What the task requires :: Copy exactly the lines of the data below that run from the line holding "a value, among" through the line holding "beyond such a", both ends included.

Data supplied ::

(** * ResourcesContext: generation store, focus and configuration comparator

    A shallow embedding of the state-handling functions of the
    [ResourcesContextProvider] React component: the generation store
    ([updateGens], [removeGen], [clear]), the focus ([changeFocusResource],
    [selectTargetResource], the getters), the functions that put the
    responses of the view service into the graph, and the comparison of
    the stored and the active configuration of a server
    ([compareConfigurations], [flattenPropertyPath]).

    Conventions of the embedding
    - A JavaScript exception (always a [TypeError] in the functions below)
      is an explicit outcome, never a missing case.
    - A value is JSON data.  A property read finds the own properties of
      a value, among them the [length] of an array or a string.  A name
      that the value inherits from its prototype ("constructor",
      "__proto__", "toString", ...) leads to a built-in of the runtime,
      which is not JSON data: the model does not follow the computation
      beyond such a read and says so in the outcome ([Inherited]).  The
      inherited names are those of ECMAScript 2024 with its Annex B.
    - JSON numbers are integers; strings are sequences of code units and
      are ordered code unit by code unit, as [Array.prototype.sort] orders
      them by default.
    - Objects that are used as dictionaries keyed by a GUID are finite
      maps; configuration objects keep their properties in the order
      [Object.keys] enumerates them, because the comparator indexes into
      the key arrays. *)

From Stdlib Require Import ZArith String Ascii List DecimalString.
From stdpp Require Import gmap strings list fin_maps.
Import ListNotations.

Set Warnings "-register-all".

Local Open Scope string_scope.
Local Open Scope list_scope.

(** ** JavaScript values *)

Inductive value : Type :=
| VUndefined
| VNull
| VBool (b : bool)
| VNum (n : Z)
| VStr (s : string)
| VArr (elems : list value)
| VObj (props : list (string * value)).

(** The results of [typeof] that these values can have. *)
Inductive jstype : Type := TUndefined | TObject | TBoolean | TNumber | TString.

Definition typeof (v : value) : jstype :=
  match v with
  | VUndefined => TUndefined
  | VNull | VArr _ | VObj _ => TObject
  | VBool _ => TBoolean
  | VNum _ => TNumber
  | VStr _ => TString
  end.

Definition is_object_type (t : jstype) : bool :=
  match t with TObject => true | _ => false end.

Answer space ::
      a value, among them the [length] of an array or a string.  A name
      that the value inherits from its prototype ("constructor",
      "__proto__", "toString", ...) leads to a built-in of the runtime,
      which is not JSON data: the model does not follow the computation
      beyond such a read and says so in the outcome ([Inherited]).  The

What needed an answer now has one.